# ETL Pipeline 

This notebook contains the Extract, Transform, Load (ETL) pipeline for the finance dataset.

## Pipeline Steps:
1. **Extract**: Load data from CSV file
2. **Transform**: Clean data and add enrichment features
3. **Load**: Save processed data to output file



## 

## Import Libraries

In [1]:
import pandas as pd
import numpy as np
import os

## Data Extraction

In [2]:
def extract_data(file_path):
    """Extract data from CSV file."""
    try:
        df = pd.read_csv(file_path)
        print(f"Data extracted successfully.

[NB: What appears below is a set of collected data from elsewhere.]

(** X20. Negotiating arguments that [configureHttpArgs] returned changes
    nothing, whichever branch returned them (the port flag was given, the
    pair was appended, the port range was replaced, the port range stood
    first), provided [parseInt] reads the numeral of an allocated port back:
    the second call returns an equal list, leaves the first list as it is,
    records the same port, logs nothing and does not ask the port allocator,
    whatever the probing server would emit. *)
Theorem configureHttpArgs_twice (a : nat) (server server2 : list ServerEvent)
    (s s' : Transport) (l : list string) (newArgs : nat) :
  ("--http-port" ∉ l → ∀ port, findFreePort server = Fulfilled port →
     parseInt (Some (pretty port)) = Int port) →
  arrays s !! a = Some l →
  configureHttpArgs a server s = (Returned newArgs, s') →
  ∃ newArgs2 s'' l',
    configureHttpArgs newArgs server2 s' = (Returned newArgs2, s'') ∧
    arrays s' !! newArgs = Some l' ∧
    arrays s'' !! newArgs2 = Some l' ∧
    arrays s'' !! newArgs = Some l' ∧
    newArgs2 ≠ newArgs ∧
    httpPort s'' = httpPort s' ∧
    diagnosticChannel s'' = diagnosticChannel s'.
Proof.
  intros Hread Ha Hrun.
  destruct (configureHttpArgs_result a server s s' l newArgs Ha Hrun)
    as (l1 & l2 & Harr & Hnot & Hport).
  eexists (length (arrays s')), _, (l1 ++ "--http-port" :: l2).
  split; [apply (configureHttpArgs_explicit newArgs server2 s' l1 l2 Harr Hnot)|].
  split; [exact Harr|].
  cbn [arrays httpPort diagnosticChannel set_arrays set_httpPort].
  split; [apply list_lookup_middle; reflexivity|].
  split; [apply lookup_app_l_Some, Harr|].
  split; [apply lookup_lt_Some in Harr; lia|].
  split; [|reflexivity].
  destruct Hport as [(_ & _ & ->)|(Habs & _ & port & Hprobe & -> & ->)]; [reflexivity|].
  apply (Hread Habs port Hprobe).
Qed.

(** ** The exit handler *)

Lemma string_length_append (s1 s2 : string) :
  String.length (s1 +:+ s2) = (String.length s1 + String.length s2)%nat.
Proof. induction s1 as [|c s1 IH]; simpl; [reflexivity | rewrite IH; reflexivity]. Qed.

Lemma string_append_empty (t : string) : t +:+ "" = t.
Proof.
  induction t as [|c t IH]; [reflexivity|].
  change (String c (t +:+ "") = String c t). f_equal. exact IH.
Qed.

(** X21. The line the exit handler logs is exactly "Kernel pid <pid> ended"
    when, and only when, the exit code is [0], [NaN] or [null] and the signal
    is empty or [null]: a code of [0] is never shown, and any other code or
    a signal makes the line longer. *)
Theorem exit_message_bare_iff (pid : nat) (code : option Number)
    (signal : option string) :
  exit_message pid code signal = "Kernel pid " +:+ pretty pid +:+ " ended" ↔
  truthy_number code = false ∧ truthy_string signal = false.
Proof.
  unfold exit_message.
  assert ((truthy_number code && not_zero code)%bool = truthy_number code) as ->.
  { destruct code as [[|z]|]; simpl; try reflexivity. destruct (z =? 0)%Z; reflexivity. }
  set (m := "Kernel pid " +:+ pretty pid +:+ " ended").
  split.
  - intros Heq. apply (f_equal String.length) in Heq.
    rewrite !string_length_append in Heq.
    destruct (truthy_number code), (truthy_string signal); simpl in Heq;
      try (split; reflexivity); rewrite ?string_length_append in Heq; simpl in Heq; lia.
  - intros [-> ->]. rewrite !string_append_empty. reflexivity.
Qed.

Shape: {df.shape}")
        print("Columns:", df.columns.tolist())
        return df
    except Exception as e:
        print(f"Error extracting data: {e}")
        return None

## Data Cleaning

In [3]:
def clean_data(df):
    """Clean the dataset: handle missing values, standardize formats, remove outliers."""
    # Handle missing values
    numeric_cols = ['Stock_Price', 'Revenue_Millions', 'Net_Income_Millions', 'Market_Cap_Billions', 'EPS']
    for col in numeric_cols:
        df[col] = df[col].fillna(df[col].median())
    df['Company'] = df['Company'].fillna('Unknown')

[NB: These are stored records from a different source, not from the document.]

(** The sample validator looks at the document only. *)
Lemma sample_errors_shift schema (h block : Heap) v pointer :
  sample_errors schema (h ++ shift_heap (length h) block) (shift_value (length h) v) pointer
  = sample_errors schema block v pointer.
Proof.
  revert schema v pointer. fix IH 1.
  intros [[|ty|] props req kw] v pointer; try reflexivity.
  cbn [sample_errors]. destruct (String.eqb ty "object");
    [|destruct v; reflexivity].
  destruct v as [| | | | |k]; try reflexivity.
  cbn [shift_value]. rewrite shift_heap_lookup.
  destruct (block !! k) as [[[len|] entries]|]; try reflexivity.
  cbn [fmap option_fmap option_map shift_object array_length own].
  f_equal.
  - apply flat_map_ext. intros key. rewrite has_map. reflexivity.
  - destruct props as [props|]; [|reflexivity].
    induction props as [|[key child] props IHprops]; [reflexivity|].
    rewrite get_map. f_equal; [|exact IHprops].
    destruct (JsObj.get entries key) as [x|]; [|reflexivity]. apply IH.
Qed.

Lemma sample_validate_document_only schema : document_only (sample_validate schema).
Proof.
  intros h block _. unfold sample_validate.
  replace (VRef (length h)) with (shift_value (length h) (VRef 0))
    by (simpl; by rewrite Nat.add_0_r).
  by rewrite sample_errors_shift.
Qed.

(** * Further properties of the engine *)

(** ** Navigation *)

Lemma with_currentQuestionIndex_same session :
  with_currentQuestionIndex session.(currentQuestionIndex) session = session.
Proof. by destruct session. Qed.

Lemma moveToNextQuestion_index session :
  0 <= session.(currentQuestionIndex) →
  moveToNextQuestion session
  = with_currentQuestionIndex
      (Z.min (session.(currentQuestionIndex) + 1)
             (Z.max session.(currentQuestionIndex)
                    (Z.of_nat (length session.(questionOrder)) - 1)))
      session.
Proof.
  intros Hidx. unfold moveToNextQuestion.
  destruct (Z.ltb_spec (currentQuestionIndex session)
              (Z.of_nat (length (questionOrder session)) - 1)).
  - f_equal. lia.
  - rewrite <- (with_currentQuestionIndex_same session) at 1. f_equal. lia.
Qed.

Lemma moveToPreviousQuestion_index session :
  0 <= session.(currentQuestionIndex) →
  moveToPreviousQuestion session
  = with_currentQuestionIndex (Z.max (session.(currentQuestionIndex) - 1) 0) session.
Proof.
  intros Hidx. unfold moveToPreviousQuestion.
  destruct (Z.gtb_spec (currentQuestionIndex session) 0).
  - f_equal. lia.
  - rewrite <- (with_currentQuestionIndex_same session) at 1. f_equal. lia.
Qed.

Lemma iter_moveToNextQuestion n session :
  index_in_bounds session →
  Nat.iter n moveToNextQuestion session
  = with_currentQuestionIndex
      (Z.min (session.(currentQuestionIndex) + Z.of_nat n)
             (Z.max 0 (Z.of_nat (length session.(questionOrder)) - 1)))
      session.
Proof.
  unfold index_in_bounds. intros Hb. induction n as [|n IH].
  - simpl. rewrite <- (with_currentQuestionIndex_same session) at 1. f_equal. lia.
  - rewrite Nat.iter_succ, IH, moveToNextQuestion_index by (destruct session; simpl in *; lia).
    destruct session; simpl in *. unfold with_currentQuestionIndex. simpl. f_equal. lia.
Qed.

    # Standardize date format
    df['Date'] = pd.to_datetime(df['Date'], errors='coerce')

    # Remove outliers for Revenue_Millions using IQR
    Q1 = df['Revenue_Millions'].quantile(0.25)
    Q3 = df['Revenue_Millions'].quantile(0.75)
    IQR = Q3 - Q1
    df = df[(df['Revenue_Millions'] >= Q1 - 1.5 * IQR) & (df['Revenue_Millions'] <= Q3 + 1.5 * IQR)]

    print(f"Data cleaned. Shape after cleaning: {df.shape}")
    return df

## Data Enrichment

In [4]:
def enrich_data(df):
    """Add calculated fields: Profit_Margin, Revenue_Growth."""
    # Calculate profit margin
    df['Profit_Margin'] = (df['Net_Income_Millions'] / df['Revenue_Millions']) * 100

    # Calculate revenue growth (month-over-month percentage change per company)
    df = df.sort_values(['Company', 'Date'])
    df['Revenue_Growth'] = df.groupby('Company')['Revenue_Millions'].pct_change() * 100
    df['Revenue_Growth'] = df['Revenue_Growth'].fillna(0)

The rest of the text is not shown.